Design and construction
- Designations: Grade II*

= Stradey Castle =

Mansion in Llanelli, Wales

Stradey Castle is a mansion in Llanelli, Carmarthenshire, Wales. The mansion was built from the years 1850–1855 after the demolition of a house 350 metres south-west of the current site. The building was designed by Edward Haycock for David Mansel Lewis. In 1873–1874, a wing was added to the mansion by John Chessell Buckler, remaining virtually unchanged since.

==History==
Parts of Heidi, a 2005 live-action film, were shot at Stradey Castle. The Doctor Who 2011 Christmas special, The Doctor, the Widow and the Wardrobe filmed scenes here in September and October 2011.

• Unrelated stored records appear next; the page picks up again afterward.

(** * mungegithub/mungers/sync: the issue syncer

    A shallow embedding of [issue-sync.go] and the properties of [Sync].

    The syncer talks to two collaborators, the issue finder and the github
    client.  Their calls are the nodes of a small program tree ([Prog]); a
    handler gives them a meaning over some world, and [run] records every
    call together with its answer. *)

From Stdlib Require Import Ascii String HexadecimalString.
From stdpp Require Import base option list gmap sets strings pretty.

Set Warnings "-register-all".

Open Scope string_scope.
Open Scope Z_scope.
Open Scope list_scope.

(** ** The pieces of Go's [strings] and [fmt] that the file uses *)

Module strings.

(** [strings.Contains(s, substr)]: [substr] occurs in [s], byte for byte. *)
Fixpoint Contains (s substr : string) : bool :=
  if String.prefix substr s then true
  else match s with
       | EmptyString => false
       | String _ s' => Contains s' substr
       end.

End strings.

Module fmt.

(** [fmt.Sprintf] for formats whose only verb is [%v]; [args] are the
    operands already rendered.  A verb without an operand prints Go's
    [%!v(MISSING)]; the formats of this file always have as many operands
    as verbs. *)
Fixpoint Sprintf (format : string) (args : list string) : string :=
  match format with
  | EmptyString => EmptyString
  | String c rest =>
      match Ascii.eqb c "%"%char, rest with
      | true, String v rest' =>
          if Ascii.eqb v "v"%char then
            match args with
            | a :: args' => a +:+ Sprintf rest' args'
            | [] => "%!v(MISSING)" +:+ Sprintf rest' []
            end
          else String c (Sprintf rest args)
      | _, _ => String c (Sprintf rest args)
      end
  end.

(** What [%v] is given.  [Func] is a func value, as the method value
    [source.ID] is; [fmt] prints the code pointer of a func value. *)
Inductive operand (E : Type) : Type :=
| Str (s : string)
| Int (n : Z)
| Err (e : E)
| Func (name : string).
Arguments Str {E} s.
Arguments Int {E} n.
Arguments Err {E} e.
Arguments Func {E} name.

(** An [error] value: one handed over by a collaborator, or one built by
    [fmt.Errorf]. *)
Inductive error : Type :=
| IOError (msg : string)
| Errorf (format : string) (args : list (operand error)).

(** [%v] of a pointer: [0x] and lower-case hexadecimal digits, [<nil>] for
    the null pointer. *)
Definition fmtPointer (u : N) : string :=
  if N.eqb u 0 then "<nil>"
  else "0x" +:+ NilZero.string_of_uint (N.to_hex_uint u).

Section Render.
(** The code pointer of each named func value is fixed by the binary. *)
Variable codeptr : string -> N.

(** [err.Error()] *)
Fixpoint Error (e : error) : string :=
  match e with
  | IOError msg => msg
  | Errorf format args =>
      Sprintf format
        (map (fun o => match o with
                       | Str s => s
                       | Int n => pretty n
                       | Err e' => Error e'
                       | Func name => fmtPointer (codeptr name)
                       end) args)
  end.
End Render.

End fmt.
Import fmt.

(** ** Data *)

(** Modelled from the spec: [github.Issue], declared in the github client.
    The fields that are read: an issue has a number, an optional state and
    an optional body. *)
Record Issue := { Number : Z; State : option string; Body : option string }.

(** Modelled from the spec: [github.IssueComment], declared in the github
    client.  A comment has an optional body ([CommentBody] is its field
    [Body]). *)
Record IssueComment := { CommentBody : option string }.

(** Modelled from the spec: [github.MungeObject], declared in the github
    client: the handle returned for a fetched issue ([MIssue] is its field
    [Issue]). *)
Record MungeObject := { MIssue : Issue }.

(** [IssueSource]: what wishes to be synced with github issues
    ([SourceBody] is its method [Body]). *)
Record IssueSource := {
  Title : string;
  ID : string;
  SourceBody : bool -> string;
  Labels : list string
}.

(** [IssueSyncer]: [config] and [finder] are the two collaborators, reached
    through [Call]; [synced] is the only state of the syncer itself. *)
Record IssueSyncer := { synced : gset string }.

Definition NewIssueSyncer : IssueSyncer := {| synced := ∅ |}.

(** ** Collaborator calls and programs *)

(** The methods of the collaborators that the file calls, each with the
    type of its answer: [IssueFinder] is declared in the file; the methods
    of [github.Config] and [github.MungeObject] are modelled from the spec
    (section 6) and from their use. *)
Inductive Call : Type -> Type :=
(* IssueFinder *)
| AllIssuesForKey (key : string) : Call (list Z)
| Created (key : string) (number : Z) : Call unit
(* github.Config *)
| GetObject (number : Z) : Call (error + MungeObject)
| NewIssue (title body : string) (labels : list string) : Call (error + MungeObject)
(* github.MungeObject *)
| ListComments (obj : MungeObject) : Call (error + list IssueComment)
| CloseIssuef (obj : MungeObject) (msg : string) : Call (option error)
| WriteComment (obj : MungeObject) (msg : string) : Call (option error)
(* glog *)
| Infof (msg : string) : Call unit.

(** A program either returns, or asks a collaborator and goes on with the
    answer, or panics. *)
Inductive Prog (R : Type) : Type :=
| Ret (r : R)
| Do {X : Type} (c : Call X) (k : X -> Prog R)
| Panic (v : error).
Arguments Ret {R} r.
Arguments Do {R X} c k.
Arguments Panic {R} v.

Fixpoint bind {A B : Type} (p : Prog A) (f : A -> Prog B) : Prog B :=
  match p with
  | Ret a => f a
  | Do c k => Do c (fun x => bind (k x) f)
  | Panic v => Panic v
  end.

Definition call {X : Type} (c : Call X) : Prog X := Do c Ret.

Declare Scope prog_scope.
Delimit Scope prog_scope with prog.
Notation "'do' x <- p ; q" := (bind p (fun x => q))
  (at level 10, x name, p at level 100, q at level 200) : prog_scope.
Notation "'do' ' pat <- p ; q" := (bind p (fun x => match x with pat => q end))
  (at level 10, pat pattern, p at level 100, q at level 200) : prog_scope.
Open Scope prog_scope.

(** ** issue-sync.go *)

(** The newline of a Go string literal. *)
Definition nl : string := String (ascii_of_nat 10) EmptyString.

(** [obj.Issue.State != nil && *obj.Issue.State == "open"] *)
Definition isOpen (obj : MungeObject) : bool :=
  match State (MIssue obj) with
  | Some st => String.eqb st "open"
  | None => false
  end.

(** [p != nil && strings.Contains( *p, id)] *)
Definition containsID (p : option string) (id : string) : bool :=
  match p with
  | Some text => strings.Contains text id
  | None => false
  end.
(** * urwid_extended: the sorted list walker and the searchable wrapper

    A shallow embedding of [urwid_extended/listbox.py]
    ([SortedFocusListWalker]) and [urwid_extended/wrapper.py]
    ([SearchableWidgetWrapper]), with the properties of the two classes
    stated and proved over it.

    Python objects are mutable; every method is a function from the object
    before the call to the object after it, paired with what the call
    returned or raised. *)

From Stdlib Require Import ZArith.
From stdpp Require Import list sorting strings.

Local Open Scope Z_scope.

(** ** Python values that can be compared

    [sorted], [list.sort] and [add] compare the values returned by the
    sorting key with [<] and [>].  The keys of the doctests are integers and
    tuples of integers; [Comparable] is the interface such values offer: a
    boolean [<] that is a strict total order.  [a > b] is [b < a]. *)

Class Comparable (K : Type) := {
  py_lt : K → K → bool;
  py_lt_irrefl : ∀ a, py_lt a a = false;
  py_lt_trans : ∀ a b c, py_lt a b = true → py_lt b c = true → py_lt a c = true;
  py_lt_total : ∀ a b, py_lt a b = false → py_lt b a = false → a = b
}.

Definition py_gt `{Comparable K} (a b : K) : bool := py_lt b a.

(** [a == b] on comparable values. *)
Definition py_eq `{Comparable K} (a b : K) : bool :=
  negb (py_lt a b) && negb (py_lt b a).

#[export] Program Instance Z_comparable : Comparable Z := {| py_lt := Z.ltb |}.
Next Obligation. intros a. apply Z.ltb_irrefl. Qed.
Next Obligation. intros a b c. rewrite !Z.ltb_lt. lia. Qed.
Next Obligation. intros a b. rewrite !Z.ltb_ge. lia. Qed.

(** Tuples compare lexicographically: the first components that differ
    decide. *)
Definition pair_lt `{Comparable K1, Comparable K2} (a b : K1 * K2) : bool :=
  py_lt a.1 b.1 || (py_eq a.1 b.1 && py_lt a.2 b.2).

#[export] Program Instance pair_comparable `{Comparable K1, Comparable K2} :
  Comparable (K1 * K2) := {| py_lt := pair_lt |}.
Next Obligation.
  intros K1 ? K2 ? [a1 a2]. unfold pair_lt, py_eq; simpl.
  by rewrite !py_lt_irrefl.
Qed.
Next Obligation.
  intros K1 ? K2 ? [a1 a2] [b1 b2] [c1 c2]. unfold pair_lt, py_eq; simpl.
  intros Hab Hbc.
  destruct (py_lt a1 b1) eqn:Hab1, (py_lt b1 c1) eqn:Hbc1; simpl in *.
  - by rewrite (py_lt_trans a1 b1 c1).
  - destruct (py_lt c1 b1) eqn:Hcb1; [done|].
    by rewrite <-(py_lt_total b1 c1), Hab1.
  - destruct (py_lt b1 a1) eqn:Hba1; [done|].
    by rewrite (py_lt_total a1 b1), Hbc1.
  - destruct (py_lt b1 a1) eqn:Hba1, (py_lt c1 b1) eqn:Hcb1; try done.
    rewrite (py_lt_total a1 b1), <-(py_lt_total b1 c1) by done.
    rewrite py_lt_irrefl; simpl in *. by apply (py_lt_trans a2 b2 c2).
Qed.
Next Obligation.
  intros K1 ? K2 ? [a1 a2] [b1 b2]. unfold pair_lt, py_eq; simpl.
  intros [Hab1 Hab2]%orb_false_iff [Hba1 Hba2]%orb_false_iff.
  rewrite Hab1, Hba1 in *. simpl in *.
  f_equal; by apply py_lt_total.
Qed.

(** ** The built-in [sorted] and [list.sort]

    Both sort stably by [key], and keep the sort stable under
    [reverse=True]: the result is in descending order and items with equal
    keys stay in their original order.  [py_sorted] is the insertion sort
    with that behaviour; [py_sorted_perm], [py_sorted_sorted] and
    [py_sorted_stable] below show it has the three properties that fix the
    result of a stable sort. *)

Section Sorting.
Context {A K : Type} `{Comparable K}.
Implicit Types (key : A → K) (reverse : bool) (l : list A).

(** [precedes key reverse y x]: [y] has to come strictly before [x]. *)
Definition precedes key reverse (y x : A) : bool :=
  if reverse then py_lt (key x) (key y) else py_lt (key y) (key x).

Fixpoint sorted_insert key reverse (x : A) l : list A :=
  match l with
  | [] => [x]
  | y :: l' =>
      if precedes key reverse y x
      then y :: sorted_insert key reverse x l'
      else x :: l
  end.

Definition py_sorted key reverse l : list A :=
  foldr (sorted_insert key reverse) [] l.

(** [in_order key reverse a b]: the key of [a] is not worse than the key
    of [b], so [a] may stand immediately before [b]. *)
Definition in_order key reverse (a b : A) : Prop :=
  precedes key reverse b a = false.

(** The sort invariant: every adjacent pair is in order. *)
Definition sorted_by key reverse l : Prop := Sorted (in_order key reverse) l.
End Sorting.

(** ** What a call does besides changing the object *)

Inductive exn := NotImplementedError | IndexError | ValueError.

(** A method of the walker returns [None] or raises. *)
Inductive outcome := Returned | Raised (e : exn).

(** An index is an integer or a slice [start:stop:step]. *)
Record slice := Slice { start : option Z; stop : option Z; step : option Z }.
Inductive index := Int (i : Z) | Slc (s : slice).

(** [l[i]] for an integer [i]: a negative index counts from the end, an index
    out of range raises [IndexError] ([None] here). *)
Definition py_index (len i : Z) : option nat :=
  let j := if i <? 0 then i + len else i in
  if (0 <=? j) && (j <? len) then Some (Z.to_nat j) else None.

Definition py_getitem {A} (l : list A) (i : Z) : option A :=
  j ← py_index (Z.of_nat (length l)) i; l !! j.

(** ** SortedFocusListWalker (listbox.py)

    The object holds the list itself, the focus kept by the base class
    [urwid.SimpleFocusListWalker], and the two attributes [sorting_key] and
    [reverse].  A sorting key may return values of any comparable type, and
    [sort] may replace it by a key of another type, so the type of the keys
    is part of the object. *)

Section Walker.
Context {A : Type} `{EqDecision A}.

Record SortedFocusListWalker := Walker {
  contents : list A;
  focus : Z;
  key_type : Type;
  key_comparable : Comparable key_type;
  sorting_key : A → key_type;
  reverse : bool
}.
#[local] Existing Instance key_comparable.

Implicit Types (sw : SortedFocusListWalker) (l : list A).

(** The same object with a new list and focus. *)
Definition with_list sw l (f : Z) : SortedFocusListWalker :=
  {| contents := l; focus := f; key_type := key_type sw;
     key_comparable := key_comparable sw;
     sorting_key := sorting_key sw; reverse := reverse sw |}.

(** *** The inherited list operations

    [super().insert], [super().append], [super().sort] and [del self[i]] are
    methods of urwid's [MonitoredFocusList], which moves the focus along
    with the focused item.  urwid is a dependency of the package and not
    part of it; the four methods are written here as urwid defines them, and
    the doctests of listbox.py, which print the focus after each call, are
    replayed on them below. *)

(** [_adjust_focus_on_contents_modified] for a slice [start:stop] of step 1
    replaced by [num_new] items, in a list of length [len]. *)
Definition adjust_focus (len start stop num_new f : Z) : Z :=
  let f := if (start + num_new <=? f) && (f <? stop) then stop else f in
  let f := if stop <=? f then f + num_new - (stop - start) else f in
  Z.min f (len + num_new - (stop - start) - 1).

(** [super().insert(index, item)], for [0 <= index <= len(self)]. *)
Definition super_insert (i : nat) (item : A) sw : SortedFocusListWalker * outcome :=
  let len := Z.of_nat (length (contents sw)) in
  (with_list sw (take i (contents sw) ++ item :: drop i (contents sw))
     (adjust_focus len (Z.of_nat i) (Z.of_nat i) 1 (focus sw)), Returned).

(** [super().append(item)]. *)
Definition super_append (item : A) sw : SortedFocusListWalker * outcome :=
  let len := Z.of_nat (length (contents sw)) in
  (with_list sw (contents sw ++ [item]) (adjust_focus len len len 1 (focus sw)),
   Returned).

(** [del self[i]] for an integer [i].  The adjusted focus is stored through
    [_set_focus], which puts the focus back to 0 when the list has become
    empty. *)
Definition delitem (i : Z) sw : SortedFocusListWalker * outcome :=
  let len := Z.of_nat (length (contents sw)) in
  match py_index len i with
  | Some j =>
      let l := delete j (contents sw) in
      (with_list sw l
         match l with
         | [] => 0
         | _ => adjust_focus len (Z.of_nat j) (Z.of_nat j + 1) 0 (focus sw)
         end, Returned)
  | None => (sw, Raised IndexError)
  end.

(** [super().sort(key=self.sorting_key, reverse=self.reverse)]: an empty
    list is left alone; otherwise the focused value is looked up, the
    list is sorted, and the focus is set to [self.index(value)]. *)
Definition super_sort sw : SortedFocusListWalker * outcome :=
  match contents sw with
  | [] => (sw, Returned)
  | _ =>
      match py_getitem (contents sw) (focus sw) with
      | None => (sw, Raised IndexError)
      | Some value =>
          let l := py_sorted (sorting_key sw) (reverse sw) (contents sw) in
          match list_find (λ item, item = value) l with
          | Some (i, _) => (with_list sw l (Z.of_nat i), Returned)
          | None => (with_list sw l (focus sw), Raised ValueError)
          end
      end
  end.

(** *** The methods of the class *)

(** [__init__(contents, sorting_key, reverse)]: the base class starts with
    the focus on index 0. *)
Definition init `{Comparable K} l (key : A → K) (rev : bool) : SortedFocusListWalker :=
  {| contents := py_sorted key rev l; focus := 0; key_type := K;
     key_comparable := _; sorting_key := key; reverse := rev |}.

(** [add(new_item)]: the loop returns at the first [index] whose [item]
    satisfies [(self.sorting_key(item) > new_value) ^ self.reverse]. *)
Definition add (new_item : A) sw : SortedFocusListWalker * outcome :=
  let new_value := sorting_key sw new_item in
  match list_find
          (λ item, xorb (py_gt (sorting_key sw item) new_value) (reverse sw))
          (contents sw) with
  | Some (index, _) => super_insert index new_item sw
  | None => super_append new_item sw
  end.

(** The test of that loop, for [new_item] against an [item] of the list. *)
Definition stops_at sw (new_item item : A) : bool :=
  xorb (py_gt (sorting_key sw item) (sorting_key sw new_item)) (reverse sw).

(** [for item in items: body(item)], left at the first exception. *)
Fixpoint for_each (body : A → SortedFocusListWalker → SortedFocusListWalker * outcome)
    (items : list A) sw : SortedFocusListWalker * outcome :=
  match items with
  | [] => (sw, Returned)
  | item :: items' =>
      match body item sw with
      | (sw', Returned) => for_each body items' sw'
      | raised => raised
      end
  end.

In 2016 Stradey Castle experienced a fire that was caused by, as recounted by Claire Mansel Lewis, one of the owners of Stradey Castle, "The sun's rays being reflected by the magnifying mirror on my dressing table onto the curtains" she continued, "Half an hour later, and the house would have been destroyed."

==Building==
The front entrance of Stradey Castle is at the north side of the building, with the garden being located to the east side of the building. On the entrance side of the building is the hall and the library, both of which were altered in 1874. To the garden side of the building is a suite of rooms, including the reception rooms.

The wing, constructed from 1873 to 1874, contains a large room with a skylight, a billiard room, 2 bedrooms, a large marble bath and a turret at the top of the tower.